Friday, April 12, 2013

Agent Orange still stokes fear in Vietnam's pregnant women
Concern about birth defects is deeply rooted in the country's recent history and has brought a surge in ultrasound checks
In the waiting room of a maternity hospital in Hanoi, pregnant women sit anxiously until their names are called. Many have been here numerous times to get an ultrasound scan.
Dung, 28, from a village on the outskirts of Vietnam's capital, is seven months pregnant. "Every month I come here for regular check-ups and an ultrasound," she says. "If you don't know you are pregnant and you take the wrong medication, birth defects can easily occur in the first three months of pregnancy."
"I'm afraid of my child's health, that's why I come for regular visits," says 30-year-old Nhung. "There are risks from birth defects mainly from the environment, and infectious diseases passed from mother to child."

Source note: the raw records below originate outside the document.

Definition Swimming_get_mean_speed (length_pool count_pool : number)
  : method Training number :=
  x <- eval (py_mul length_pool count_pool) ;;
  y <- eval (py_truediv x M_IN_KM) ;;
  d <- attr duration ;;
  eval (py_truediv y d).

(** [self.get_mean_speed()], dispatched on the class of [self]. *)
Definition get_mean_speed : method Training number :=
  fun self =>
    match self with
    | Swimming _ _ _ l c => Swimming_get_mean_speed l c self
    | _ => Training_get_mean_speed self
    end.

Definition Running_get_spent_calories : method Training number :=
  v <- get_mean_speed ;;
  x1 <- eval (py_mul RATIO_RUN_1 v) ;;
  x2 <- eval (py_sub x1 RATIO_RUN_2) ;;
  w <- attr weight ;;
  x3 <- eval (py_mul x2 w) ;;
  x4 <- eval (py_truediv x3 M_IN_KM) ;;
  d <- attr duration ;;
  x5 <- eval (py_mul x4 d) ;;
  eval (py_mul x5 MIN_IN_HOUR).

Definition SportsWalking_get_spent_calories {libm : Libm}
    (height : number) : method Training number :=
  w <- attr weight ;;
  x1 <- eval (py_mul RATIO_WLK_1 w) ;;
  v <- get_mean_speed ;;
  v2 <- eval (py_pow2 v) ;;
  x2 <- eval (py_floordiv v2 height) ;;
  x3 <- eval (py_mul x2 RATIO_WLK_2) ;;
  w' <- attr weight ;;
  x4 <- eval (py_mul x3 w') ;;
  x5 <- eval (py_add x1 x4) ;;
  d <- attr duration ;;
  x6 <- eval (py_mul x5 d) ;;
  eval (py_mul x6 MIN_IN_HOUR).

Definition Swimming_get_spent_calories : method Training number :=
  v <- get_mean_speed ;;
  x1 <- eval (py_add v RATIO_SWM_1) ;;
  x2 <- eval (py_mul x1 RATIO_SWM_2) ;;
  w <- attr weight ;;
  eval (py_mul x2 w).

(** [self.get_spent_calories()], dispatched on the class of [self]. *)
Definition get_spent_calories {libm : Libm} : method Training number :=
  fun self =>
    match self with
    | Running _ _ _ => Running_get_spent_calories self
    | SportsWalking _ _ _ h => SportsWalking_get_spent_calories h self
    | Swimming _ _ _ _ _ => Swimming_get_spent_calories self
    end.

Definition show_training_info {libm : Libm}
  : method Training InfoMessage.t :=
  name <- attr class_name ;;
  d <- attr duration ;;
  dist <- get_distance ;;
  v <- get_mean_speed ;;
  c <- get_spent_calories ;;
  mret (InfoMessage.Build name d dist v c).

(** ** read_package, main and the driver *)

Inductive class := cRunning | cSwimming | cSportsWalking.

Definition type_train : list (string * class) :=
  [("RUN", cRunning); ("SWM", cSwimming); ("WLK", cSportsWalking)]%string.

(** [d[key]] *)
Fixpoint getitem {V : Type} (d : list (string * V)) (key : string) : result V :=
  match d with
  | [] => Raise KeyError
  | (k, v) :: rest => if String.eqb k key then Ok v else getitem rest key
  end.

(** [cls] called on the unpacked [data]: the generated [__init__] binds its arguments in field
    order and rejects any other count with [TypeError]. *)
Definition construct (cls : class) (data : list number) : result Training :=
  match cls, data with
  | cRunning, [a; d; w] => Ok (Running a d w)
  | cSportsWalking, [a; d; w; h] => Ok (SportsWalking a d w h)
  | cSwimming, [a; d; w; l; c] => Ok (Swimming a d w l c)
  | _, _ => Raise TypeError
  end.
(** * neomodel core: a shallow embedding of [neomodel/core.py]

    The mapping layer of neomodel binds declared record types
    (subclasses of [StructuredNode]) to nodes of a Neo4j graph store
    reached through py2neo.  This development embeds the Python code of
    [core.py] as executable Rocq functions over

    - Python values, class objects and instances (dictionaries are
      [gmap]s, [iteritems] is [map_to_list]);
    - an in-memory model of the graph store the code talks to through
      [self.client] (nodes, relationships, named indexes, write batches),
      together with the journal of the remote calls that were made;
    - a state-and-exception monad: a Python exception aborts the rest of
      the computation but keeps every mutation made so far.

    The properties of the lifecycle controller, of the index manager and
    of the category registry are then proved about these definitions. *)

From stdpp Require Import gmap strings list fin_maps.
From Stdlib Require Import ZArith Ascii String.

Local Open Scope string_scope.
#[local] Set Warnings "-clear-no-such-hyp".

(** ** Python values *)

(** Identity of a node or relationship in the store. *)
Definition entity_id := nat.

(** The values that can sit in an instance [__dict__], in a keyword
    mapping or in the property map of a stored node. *)
Inductive pyvalue :=
| PNone
| PBool (b : bool)
| PInt (z : Z)
| PStr (s : string)
| PNode (n : entity_id)        (* a py2neo node handle *)
| PMethod                      (* an instance of [types.MethodType] *)
| PRelationshipManager.        (* an instance of [RelationshipManager] *)

#[global] Instance pyvalue_eq_dec : EqDecision pyvalue.
Proof. solve_decision. Defined.

(** Python truth value ([if x:] / [not x]).  A node handle is an object
    without a length, hence true. *)
Definition truthy (v : pyvalue) : bool :=
  match v with
  | PNone => false
  | PBool b => b
  | PInt z => negb (Z.eqb z 0)
  | PStr s => negb (String.eqb s "")
  | PNode _ | PMethod | PRelationshipManager => true
  end.

(** [key.startswith('_')] *)
Definition startswith_underscore (key : string) : bool :=
  match key with
  | String c _ => Ascii.eqb c "_"%char
  | EmptyString => false
  end.

(** [str.upper] on ASCII letters. *)
Definition upper_ascii (c : ascii) : ascii :=
  let n := nat_of_ascii c in
  if (97 <=? n)%nat && (n <=? 122)%nat then ascii_of_nat (n - 32) else c.

Fixpoint upper (s : string) : string :=
  match s with
  | EmptyString => EmptyString
  | String c r => String (upper_ascii c) (upper r)
  end.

In most European countries it is national policy for hospitals to offer at least one ultrasound during pregnancy to detect the date of delivery and any abnormalities. However, in developing countries the use of scanning has increased as it is vigorously promoted by manufacturers and doctors.
In Vietnam the marketing and use of obstetric ultrasound is spreading, according to anthropologist and Vietnam researcher Tine Gammeltoft from the University of Copenhagen. In a highly patriarchal society, many seek scans to determine the sex of their baby, but this is only necessary once or twice and repeated scans are due primarily to a fear of birth defects.